Thorax narrower than head, a little more than 1.5 times higher than broad and about twice as long as high. Pronotum long, its lateral parts narrow anteriorly, its posterolateral corners almost meeting ventrally; propleuron bulging posteriorly; prosternum triangular, comparatively large, almost vertical. Mesoscutum almost twice as long as wide, greatest with situated far posteriorly; scutellum moderately convex. Central area of metanotum a narrow, transverse, somewhat protruding tubercle. Metapleural glands lacking.
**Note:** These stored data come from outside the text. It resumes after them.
(* ===== verification/TxSetTrim.v ===== *)
(** * TxSetTrim: removing invalid transactions from the phases of a set
      (herder/src/tx_set_utils.rs)

    Each transaction is checked alone, on several threads when there are many; then the
    fees of those that passed are added up per fee source, and who cannot pay all of
    them loses its transactions. What the checks of one transaction come to, and the
    balances, are arguments. *)

From S2P Require Import Prelude Bucket Ledger Lists Resource Envelope TxQueueStore TxQueue.

Section trim.
Context `{EnvelopeXdr}.

Inductive Pass1Outcome := Pass1Invalid | Pass1Valid (fee : option (Uint256 * Z)).

(** The [HashSet]s and [HashMap]s that are passed along. *)
Record Merged := MkMerged {
  account_fee_map : gmap Uint256 Z;
  invalid_txs : list HashedTx;
  seen_invalid : gset (list Z);
  fee_source_cache : gmap (list Z) Uint256
}.

Definition merge_outcome (m : Merged) (x : HashedTx * Pass1Outcome) : Merged :=
  let '(htx, outcome) := x in
  match outcome with
  | Pass1Invalid => MkMerged (account_fee_map m) (invalid_txs m ++ [htx]) ({[tx_hash htx]} ∪ seen_invalid m) (fee_source_cache m)
  | Pass1Valid None => m
  | Pass1Valid (Some (fee_source, full_fee)) =>
      let entry := default 0 (account_fee_map m !! fee_source) in
      MkMerged (<[fee_source := i64_saturating_add entry full_fee]> (account_fee_map m)) (invalid_txs m) (seen_invalid m)
        (<[tx_hash htx := fee_source]> (fee_source_cache m))
  end.
Definition merge_pass1_outcomes (txs : list HashedTx) (outcomes : list Pass1Outcome) (m : Merged) : Merged :=
  foldl merge_outcome m (zip txs outcomes).

(** A failed lookup counts as an empty account. *)
Definition available_balance (provider : FeeBalanceProvider) (key : Uint256) : Z :=
  match provider key with Ok (Some v) => v | _ => 0 end.

Definition check_affordable (provider : FeeBalanceProvider) (m : Merged) (htx : HashedTx) : Merged :=
  if bool_decide (tx_hash htx ∈ seen_invalid m) then m
  else
    match fee_source_cache m !! tx_hash htx with
    | None => m
    | Some fee_source =>
        let total_fee := default 0 (account_fee_map m !! fee_source) in
        if available_balance provider fee_source <? total_fee
        then MkMerged (account_fee_map m) (invalid_txs m ++ [htx]) ({[tx_hash htx]} ∪ seen_invalid m) (fee_source_cache m)
        else m
    end.
Definition run_pass2_fee_affordability (txs : list HashedTx) (provider : option FeeBalanceProvider) (m : Merged) : Merged :=
  match provider with None => m | Some p => foldl (check_affordable p) m txs end.

(** The map of the fees is updated, the invalid transactions are the result. *)
Definition finish_core (txs : list HashedTx) (outcomes : list Pass1Outcome) (provider : option FeeBalanceProvider) (fees : gmap Uint256 Z) :
    gmap Uint256 Z * list HashedTx :=
  let m := merge_pass1_outcomes txs outcomes (MkMerged fees [] ∅ ∅) in
  let m := run_pass2_fee_affordability txs provider m in
  (account_fee_map m, invalid_txs m).

(** [slice::chunks]. *)
Fixpoint chunks_from {A} (fuel chunk_size : nat) (l : list A) : list (list A) :=
  match fuel, l with
  | S fuel, _ :: _ => take chunk_size l :: chunks_from fuel chunk_size (drop chunk_size l)
  | _, _ => []
  end.
Definition chunks {A} (chunk_size : nat) (l : list A) : list (list A) := chunks_from (length l) chunk_size l.
Definition usize_div_ceil (a b : nat) : nat := ((a + b - 1) / b)%nat.

Definition PARALLEL_PASS1_MIN_TXS : nat := 64.

Definition remove_hashed_txs (txs to_remove : list HashedTx) : list HashedTx :=
  let remove_set : gset (list Z) := list_to_set (tx_hash <$> to_remove) in
  filter (fun htx => tx_hash htx ∉ remove_set) txs.
Definition remove_txs (txs txs_to_remove : list TransactionEnvelope) : list TransactionEnvelope :=
  let remove_set : gset (list Z) := list_to_set (hash_xdr <$> txs_to_remove) in
  filter (fun tx => hash_xdr tx ∉ remove_set) txs.

Section checked.
(** [passes] is what the checks of one transaction come to; [cores] are those the
    machine has, if that is known. *)
Context (passes : HashedTx -> bool) (has_accounts : bool) (cores : option nat) (provider : option FeeBalanceProvider).

Definition evaluate_tx_pass1 (htx : HashedTx) : Pass1Outcome :=
  if passes htx
  then Pass1Valid (match provider with Some _ => Some (fee_source_key (envelope htx), envelope_fee (envelope htx)) | None => None end)
  else Pass1Invalid.

Definition get_invalid_hashed_core_serial (txs : list HashedTx) (fees : gmap Uint256 Z) : gmap Uint256 Z * list HashedTx :=
  finish_core txs (evaluate_tx_pass1 <$> txs) provider fees.

(** One worker: the start of its chunk and its outcomes. *)
Definition worker (chunk_size chunk_idx : nat) (chunk : list HashedTx) : nat * list Pass1Outcome :=
  ((chunk_idx * chunk_size)%nat, evaluate_tx_pass1 <$> chunk).

Definition get_invalid_hashed_core_parallel (txs : list HashedTx) (fees : gmap Uint256 Z) : gmap Uint256 Z * list HashedTx :=
  let n := length txs in
  let num_chunks := Nat.max (Nat.min (Nat.max (default 1%nat cores) 1) n) 1 in
  let chunk_size := Nat.max (usize_div_ceil n num_chunks) 1 in
  let chunk_results := imap (worker chunk_size) (chunks chunk_size txs) in
  let outcomes := concat (sort_by_key Nat.compare fst chunk_results).*2 in
  finish_core txs outcomes provider fees.

Definition get_invalid_hashed_core (txs : list HashedTx) (fees : gmap Uint256 Z) : gmap Uint256 Z * list HashedTx :=
  let worth_parallel := (PARALLEL_PASS1_MIN_TXS <=? length txs)%nat && has_accounts && match cores with Some p => (1 <? p)%nat | None => false end in
  if worth_parallel then get_invalid_hashed_core_parallel txs fees else get_invalid_hashed_core_serial txs fees.

Definition get_invalid_hashed_tx_list (txs : list HashedTx) : list HashedTx := (get_invalid_hashed_core txs ∅).2.
Definition get_invalid_tx_list (txs : list TransactionEnvelope) : list TransactionEnvelope :=
  envelope <$> (get_invalid_hashed_core (HashedTx_new <$> txs) ∅).2.

Definition trim_invalid (txs : list TransactionEnvelope) : list TransactionEnvelope * list TransactionEnvelope :=
  let invalid_txs := get_invalid_tx_list txs in
  if bool_decide (invalid_txs = []) then (txs, []) else (remove_txs txs invalid_txs, invalid_txs).

(** Trimming one phase with the fees of the phases before. *)
Definition trim_phase (txs : list HashedTx) (fees : gmap Uint256 Z) : gmap Uint256 Z * list HashedTx :=
  let '(fees, invalid) := get_invalid_hashed_core txs fees in
  (fees, if bool_decide (invalid = []) then txs else remove_hashed_txs txs invalid).

Definition V26 : Z := 26.

Definition trim_invalid_two_phase_hashed (protocol_version : Z) (classic_txs soroban_txs : list HashedTx) : list HashedTx * list HashedTx :=
  let use_cross_phase_fee_map := protocol_version_starts_from protocol_version V26 in
  let '(fees, valid_classic) := trim_phase classic_txs ∅ in
  let fees := if use_cross_phase_fee_map then fees else ∅ in
  let '(_, valid_soroban) := trim_phase soroban_txs fees in
  (valid_classic, valid_soroban).

Definition trim_invalid_two_phase (protocol_version : Z) (classic_txs soroban_txs : list TransactionEnvelope) :
    list TransactionEnvelope * list TransactionEnvelope :=
  let '(c, s) := trim_invalid_two_phase_hashed protocol_version (HashedTx_new <$> classic_txs) (HashedTx_new <$> soroban_txs) in
  (envelope <$> c, envelope <$> s).
End checked.
End trim.

Section facts.
Context `{EnvelopeXdr}.

Notation payer t := (fee_source_key (envelope t)).
Notation cost t := (envelope_fee (envelope t)).

(** ** The parallel path *)

Lemma concat_chunks {A} k (l : list A) : (0 < k)%nat -> forall fuel, (length l <= fuel)%nat -> concat (chunks_from fuel k l) = l.
Proof.
  intros Hk fuel. revert l. induction fuel as [|fuel IH]; intros l Hl; destruct l as [|x l]; try done; [simpl in Hl; lia|].
  cbn [chunks_from concat]. rewrite IH; [apply take_drop|]. rewrite length_drop. simpl in *. lia.
Qed.

Lemma starts_sorted {A} (f : nat -> A -> nat * list Pass1Outcome) k l : (forall i x, (f i x).1 = (i * k)%nat) ->
  forall j, StronglySorted (cmp_le (fun a b : nat * list Pass1Outcome => Nat.compare a.1 b.1)) (imap (fun i => f (j + i)%nat) l).
Proof.
  intros Hf. induction l as [|x l IH]; intros j; [constructor|]. rewrite imap_cons. constructor.
  - assert (imap ((fun i => f (j + i)%nat) ∘ S) l = imap (fun i => f (S j + i)%nat) l) as -> by (apply imap_ext; intros i y _; simpl; by rewrite Nat.add_succ_r).
    apply IH.
  - apply Forall_forall. intros y (i & z & -> & _)%elem_of_lookup_imap. unfold cmp_le. simpl. rewrite !Hf.
    rewrite Nat.compare_gt_iff. nia.
Qed.

Lemma parallel_serial passes cores provider txs fees :
  get_invalid_hashed_core_parallel passes cores provider txs fees = get_invalid_hashed_core_serial passes provider txs fees.
Proof.
  unfold get_invalid_hashed_core_parallel, get_invalid_hashed_core_serial. f_equal. set (k := Nat.max _ 1).
  unfold sort_by_key. rewrite sort_by_id; [|apply (starts_sorted (worker passes provider k) k _ (fun _ _ => eq_refl) 0)].
  transitivity (evaluate_tx_pass1 passes provider <$> concat (chunks k txs)); [|unfold chunks; rewrite concat_chunks; [done|lia|done]].
  assert (forall (cs : list (list HashedTx)) j, concat (imap (fun i => worker passes provider k (j + i)%nat) cs).*2 = evaluate_tx_pass1 passes provider <$> concat cs) as Hall.
  { induction cs as [|c cs IH]; intros j; [done|]. rewrite imap_cons. csimpl. rewrite fmap_app. f_equal. rewrite <- (IH (S j)). f_equal. f_equal.
    apply imap_ext. intros i y _. simpl. by rewrite Nat.add_succ_r. }
  apply (Hall _ 0%nat).
Qed.

Lemma core_serial passes has_accounts cores provider txs fees :
  get_invalid_hashed_core passes has_accounts cores provider txs fees = get_invalid_hashed_core_serial passes provider txs fees.
Proof. unfold get_invalid_hashed_core. destruct (_ && _); [apply parallel_serial|done]. Qed.

(** ** Which transactions stay *)

(** The fees that transactions owe to be paid by an account. *)
Definition owes (k : Uint256) (txs : list HashedTx) : Z := zsum (fun t => if bool_decide (payer t = k) then cost t else 0) txs.
Definition charged_fees (provider : option FeeBalanceProvider) (fees : gmap Uint256 Z) (passed : list HashedTx) (k : Uint256) : Z :=
  match provider with
  | Some _ => Z.min i64_max (default 0 (fees !! k) + owes k passed)
  | None => default 0 (fees !! k)
  end.
Definition take_entry (lane : nat) (entry : QueueEntry) (remaining : list Resource) (st : Selecting) : result Selecting Panic :=
  let? queue := remove_entry lane entry ledger_version (sel_queue st) in
  let account := account_key (q_envelope (entry_tx entry)) in
  let? (queue, positions) := push_next_account_tx accounts account ledger_version queue (sel_positions st) in
  Ok (MkSelecting queue positions (sel_txs st ++ [entry_tx entry]) remaining (had_not_fitting st)).

Definition classic_step (lane : nat) (entry : QueueEntry) (st : Selecting) : result Selecting Panic :=
  let? resources := queue_resources (sel_queue st) (q_envelope (entry_tx entry)) ledger_version in
  let? lane_left := at_index (sel_left st) lane in
  let? exceeds_lane := any_greater resources lane_left in
  let? generic_left := at_index (sel_left st) GENERIC_LANE in
  let? exceeds_generic := any_greater resources generic_left in
  if exceeds_lane || exceeds_generic then skip_entry lane (if exceeds_lane : bool then lane else GENERIC_LANE) entry st
  else let? remaining := charge lane resources (sel_left st) in take_entry lane entry remaining st.

Definition soroban_step (lane : nat) (entry : QueueEntry) (st : Selecting) : result Selecting Panic :=
  let? resources := queue_resources (sel_queue st) (q_envelope (entry_tx entry)) ledger_version in
  let? generic_left := at_index (sel_left st) GENERIC_LANE in
  let? exceeds := any_greater resources generic_left in
  if exceeds : bool then skip_entry lane GENERIC_LANE entry st
  else let? remaining := charge_at GENERIC_LANE resources (sel_left st) in take_entry lane entry remaining st.

(** Every pass takes an entry out of the queue, and puts in at most one that was never
    there. *)
Fixpoint select_loop (step : nat -> QueueEntry -> Selecting -> result Selecting Panic) (fuel : nat) (st : Selecting) : result Selecting Panic :=
  match fuel with
  | O => Err Panicking
  | S fuel =>
      let? top := peek_top (sel_queue st) in
      match top with
      | None => Ok st
      | Some (lane, entry) => let? st := step lane entry st in select_loop step fuel st
      end
  end.
Definition select_fuel : nat := S (length (concat (map_to_list accounts).*2)).
End loops.

Record SelectedTxs := MkSelected {
  selected_transactions : list HashedTx;
  soroban_limited : bool;
  dex_limited : bool;
  classic_limited : bool
}.

(** [HashedTx::from]. *)
Definition hashed_of (tx : QueuedTransaction) : HashedTx := MkHashedTx (q_hash tx) (q_envelope tx).

Definition selection_lane_config (max_ops : Z) (q : TransactionQueue) : result LaneConfig Panic :=
  let max_ops := Z.min u32_max max_ops in
  let use_classic_bytes := is_some (max_classic_bytes (config q)) || is_some (max_dex_bytes (config q)) in
  let classic_bytes := default MAX_CLASSIC_BYTE_ALLOWANCE (max_classic_bytes (config q)) in
  let? classic_limit := Resource_new (max_ops :: if use_classic_bytes then [classic_bytes] else []) in
  let? dex_limit :=
    match max_dex_ops (config q) with
    | Some dex_ops => let? r := Resource_new (dex_ops :: if use_classic_bytes then [MAX_CLASSIC_BYTE_ALLOWANCE] else []) in Ok (Some r)
    | None => Ok None
    end in
  Ok (DexLimitingLaneConfig_new classic_limit dex_limit).

Definition use_parallel (q : TransactionQueue) : bool :=
  (0 <? effective_ledger_max_instructions q) && (0 <? effective_ledger_max_dependent_tx_clusters q) && (0 <? soroban_phase_max_stage_count (config q)).

(** The limit of a ledger, clamped by the configured bytes, and without instructions
    when the builder accounts for these. *)
Definition clamp_bytes (byte_limit : option Z) (limit : option Resource) : result (option Resource) Panic :=
  match limit, byte_limit with
  | Some limit, Some bytes =>
      let? current := get_val TxByteSize limit in
      let? limit := set_val TxByteSize (Z.min bytes current) limit in Ok (Some limit)
  | _, _ => Ok limit
  end.
Definition selection_soroban_limit (q : TransactionQueue) : result (option Resource) Panic :=
  let byte_limit := max_soroban_bytes (config q) in
  let? limit :=
    match effective_selection_soroban_resources q, byte_limit with
    | None, Some bytes =>
        let? r := Resource_new (<[type_index TxByteSize := bytes]> (replicate NUM_SOROBAN_TX_RESOURCES i64_max)) in Ok (Some r)
    | limit, _ => Ok limit
    end in
  let? limit := clamp_bytes byte_limit limit in
  match limit with
  | Some r => if use_parallel q then let? r := set_val Instructions i64_max r in Ok (Some r) else Ok (Some r)
  | None => Ok None
  end.
Lemma select_loop_ok fuel : forall st, selecting_ok st -> (length (concat (lanes (sel_queue st))) < fuel)%nat ->
  exists st' visited skipped, select_loop step fuel st = Ok st' /\
    run_ok n version take_all true (sel_queue st) (sel_txs st) (sel_left st) (replicate k true) (sel_queue st') (sel_txs st') (sel_left st') visited skipped /\
    length (had_not_fitting st') = k /\ (flagged st' <-> flagged st \/ skipped <> []).
Proof.
  induction fuel as [|fuel IH]; intros st Hst Hfuel; [lia|]. cbn [select_loop]. unfold peek_top.
  pose proof (slo_queue st Hst) as Hq. pose proof (slo_lanes st Hst) as Hk. pose proof (slo_room st Hst) as Hroom. rewrite <- Hk in Hroom.
  destruct (best_top_ok n version (sel_queue st) (fun _ => true) Hq) as [[-> Hempty]|(lane & e & -> & Htop)]; cbn [result_bind].
  { exists st, [], []. split; [done|]. split; [|split; [apply Hst|]].
    - apply run_done; [done|done|]. intros lane l _. by apply Hempty.
    - split; [by left|]. by intros [Hf|Hn]. }
  destruct (select_step_ok st lane e Hst Htop) as (q1 & l & l' & Hq1 & Hsame & Hl & Hla & Hp & Hcase).
  assert (length (concat (lanes (sel_queue st))) = S (length (concat (lanes q1)))) as Hlen.
  { rewrite Hla. pose proof (lanes_taken_perm (lanes (sel_queue st)) lane l l' e Hl Hp) as Hlp. by apply Permutation_length in Hlp. }
  assert (length (lane_limits q1) = k) as Hk1 by (destruct Hsame as (_ & -> & _); exact Hk).
  apply (top_active _ k) in Htop; [|rewrite <- Hk; apply (queue_lanes n version _ Hq)].
  destruct Hcase as [(flags & -> & Hflags & Hset & Hno)|(room1 & -> & Hroom1 & Hch)]; cbn [result_bind].
  - destruct (IH (MkSelecting q1 (sel_positions st) (sel_txs st) (sel_left st) flags)) as (st' & visited & skipped & -> & Hrun & Hlf & Hfl).
    { split; simpl; try done; apply Hst. } { simpl. lia. }
    exists st', visited, (e :: skipped). split; [done|]. split; [|split; [done|]].
    + by apply (run_skip n version take_all true (sel_queue st) (sel_txs st) (sel_left st) (replicate k true) q1 lane l l' e).
    + split; [intros _; by right|]. intros _. apply Hfl. left. exact Hset.
  - destruct (IH (MkSelecting q1 (sel_positions st) (sel_txs st ++ [entry_tx e]) room1 (had_not_fitting st))) as (st' & visited & skipped & -> & Hrun & Hlf & Hfl).
    { split; simpl; try done; apply Hst. } { simpl. lia. }
    exists st', (e :: visited), skipped. split; [done|]. split; [|split; [done|exact Hfl]].
    rewrite <- Hk in Hroom1. by apply (run_visit n version take_all true (sel_queue st) (sel_txs st) (sel_left st) (replicate k true) q1 room1 lane l l' e).
Qed.
End run.
End loop.

(** ** What a selection comes to *)

Section greedy.
Context `{EnvelopeXdr} `{HashIteration} (n : nat) (version : Z).

Notation AccountTransactions := (gmap Uint256 (list QueuedTransaction)).
Notation source tx := (account_key (q_envelope tx)).
Notation sources T := ((fun t : QueuedTransaction => account_key (q_envelope t)) <$> T).
Implicit Types T : list QueuedTransaction.

Definition tx_uses (c : LaneConfig) (i : nat) (t : QueuedTransaction) : Z := dim (uses n version c (q_envelope t)) i.

Definition tx_in_lane (c : LaneConfig) (lane : nat) (t : QueuedTransaction) : bool :=
  match config_lane c (q_envelope t) with Ok l => (l =? lane)%nat | Err _ => false end.

(** What counts for a lane: for the generic one everything. *)
Definition counted_in (c : LaneConfig) (lane : nat) (l : list QueuedTransaction) : list QueuedTransaction :=
  if (lane =? GENERIC_LANE)%nat then l else filter (fun t => tx_in_lane c lane t = true) l.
Fore wings broken, at least distal one third missing. Venation lacking apart from a weak subcosta, indicated almost solely by a fold bearing a few long setae; subcosta ends rather abruptly; costal cell as long as mesoscutum or the head. Hind wing long and narrow, a little shorter than head and thorax combined.

Legs rather short, their proportions appear from fig. 1. Fore legs somewhat modified with strong, slightly crooked femora and thick tibiae; segments 2-4 of fore tarsus dilated, as long as broad. Tibial spur formula 1:1:2.

Abdomen including genitalia a little longer than thorax; genitalia alone almost half as long as abdomen. 2nd (petiole) and 3rd abdominal segment subequal in length, much longer than any of segments 4-7 which are decreasing in length posteriorly. Petiole with rather long anterior stalk, petiolar node simple, subglobular. Sternum 8 very small; tergum 8 very long dorsally, posteriorly extremely thin. Sternal and tergal plates of segments 2-8 separate, but in segment 9 fused (fig. 2). Tergum 9 very thin, obliquely ring-shaped as its lateral parts fuse ventrally; sternum 9 very reduced, rhomb-like; segment 9 as a whole is thus a cup-shaped holder which fits the anterior end of the genitalia and is hidden inside the abdomen.

Genitalia as shown in figs. 3-5. Gonobase not recognizable; gonocoxites large valve-like structures with free margins, well separated both dorsally and ventrally; gonostyli not present. A tongue-shaped, ventral sclerite is interpreted as the medially fused volsellar plates, and two strongly sclerotized, proximally bifurcated rods are regarded as the volsellar digiti; these are closer associated with aedeagus than with volsellae; volsellar cuspi lacking. Distal part of aedeagus strongly laterally compressed, apex reaches just behind gonocoxiles.

Type Material

Holotype, Male. Philippines, PALAWAN: Mantalingajan Range, Pinigisan, 600 m., 24 Sept., 1961; caught in a Malaise trap placed inside primary forest. In the Zoological Museum, Copenhagen.